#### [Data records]
- - -

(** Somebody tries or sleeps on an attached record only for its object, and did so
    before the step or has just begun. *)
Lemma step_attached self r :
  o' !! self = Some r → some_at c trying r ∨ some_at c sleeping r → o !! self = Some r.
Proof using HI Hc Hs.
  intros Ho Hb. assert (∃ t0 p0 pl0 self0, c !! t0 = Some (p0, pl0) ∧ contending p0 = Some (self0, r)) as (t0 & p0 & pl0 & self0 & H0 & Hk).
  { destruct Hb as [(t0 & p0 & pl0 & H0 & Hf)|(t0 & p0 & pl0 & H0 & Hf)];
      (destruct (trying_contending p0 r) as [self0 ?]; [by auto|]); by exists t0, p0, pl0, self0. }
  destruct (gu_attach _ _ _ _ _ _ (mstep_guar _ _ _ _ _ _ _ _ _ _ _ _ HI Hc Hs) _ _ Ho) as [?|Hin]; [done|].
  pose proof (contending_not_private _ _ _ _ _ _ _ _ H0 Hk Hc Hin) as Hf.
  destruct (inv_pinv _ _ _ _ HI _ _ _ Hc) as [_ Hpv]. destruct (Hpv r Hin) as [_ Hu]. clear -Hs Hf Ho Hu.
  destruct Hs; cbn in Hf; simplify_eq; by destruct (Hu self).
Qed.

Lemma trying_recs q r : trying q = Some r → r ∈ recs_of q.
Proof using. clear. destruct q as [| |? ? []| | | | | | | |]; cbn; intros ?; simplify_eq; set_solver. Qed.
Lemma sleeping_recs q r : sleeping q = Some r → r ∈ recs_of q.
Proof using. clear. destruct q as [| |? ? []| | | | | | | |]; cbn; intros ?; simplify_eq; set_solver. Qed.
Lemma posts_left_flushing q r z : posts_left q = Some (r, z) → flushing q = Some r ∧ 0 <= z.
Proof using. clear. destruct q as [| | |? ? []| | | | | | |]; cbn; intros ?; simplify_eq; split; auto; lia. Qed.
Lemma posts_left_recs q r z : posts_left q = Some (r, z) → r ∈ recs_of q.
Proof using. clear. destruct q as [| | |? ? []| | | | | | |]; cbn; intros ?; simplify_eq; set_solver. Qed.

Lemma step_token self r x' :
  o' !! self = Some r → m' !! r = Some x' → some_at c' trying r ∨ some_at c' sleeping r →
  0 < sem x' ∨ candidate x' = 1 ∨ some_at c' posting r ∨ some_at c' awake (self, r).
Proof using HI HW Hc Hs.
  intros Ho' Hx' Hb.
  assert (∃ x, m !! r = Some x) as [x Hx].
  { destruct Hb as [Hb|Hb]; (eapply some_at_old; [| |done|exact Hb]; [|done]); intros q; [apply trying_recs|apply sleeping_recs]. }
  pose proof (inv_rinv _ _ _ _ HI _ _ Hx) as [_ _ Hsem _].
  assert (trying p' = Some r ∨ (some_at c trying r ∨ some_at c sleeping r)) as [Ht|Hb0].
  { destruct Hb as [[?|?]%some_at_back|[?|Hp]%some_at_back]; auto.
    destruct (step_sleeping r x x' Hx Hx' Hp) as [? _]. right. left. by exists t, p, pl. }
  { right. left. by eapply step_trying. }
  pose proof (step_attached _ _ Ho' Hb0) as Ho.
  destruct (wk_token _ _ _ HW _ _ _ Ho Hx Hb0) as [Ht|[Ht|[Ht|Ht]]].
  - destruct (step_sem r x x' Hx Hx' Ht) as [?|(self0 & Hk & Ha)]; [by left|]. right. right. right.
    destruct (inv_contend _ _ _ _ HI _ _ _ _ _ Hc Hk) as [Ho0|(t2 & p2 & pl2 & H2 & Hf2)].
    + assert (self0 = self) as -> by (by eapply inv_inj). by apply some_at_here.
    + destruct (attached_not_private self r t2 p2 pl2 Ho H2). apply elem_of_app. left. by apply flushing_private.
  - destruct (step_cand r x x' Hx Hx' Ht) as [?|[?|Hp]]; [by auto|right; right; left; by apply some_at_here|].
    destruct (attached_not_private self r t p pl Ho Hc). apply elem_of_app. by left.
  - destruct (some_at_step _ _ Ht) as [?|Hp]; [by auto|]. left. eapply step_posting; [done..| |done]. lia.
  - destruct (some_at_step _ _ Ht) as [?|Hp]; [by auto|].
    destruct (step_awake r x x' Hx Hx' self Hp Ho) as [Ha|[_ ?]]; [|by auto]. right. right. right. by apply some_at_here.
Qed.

- - -

#### [Prompt]
Across the records above, show each line containing the word "assert".

#### [Task output]
  intros Ho Hb. assert (∃ t0 p0 pl0 self0, c !! t0 = Some (p0, pl0) ∧ contending p0 = Some (self0, r)) as (t0 & p0 & pl0 & self0 & H0 & Hk).
  assert (∃ x, m !! r = Some x) as [x Hx].
  assert (trying p' = Some r ∨ (some_at c trying r ∨ some_at c sleeping r)) as [Ht|Hb0].
    + assert (self0 = self) as -> by (by eapply inv_inj). by apply some_at_here.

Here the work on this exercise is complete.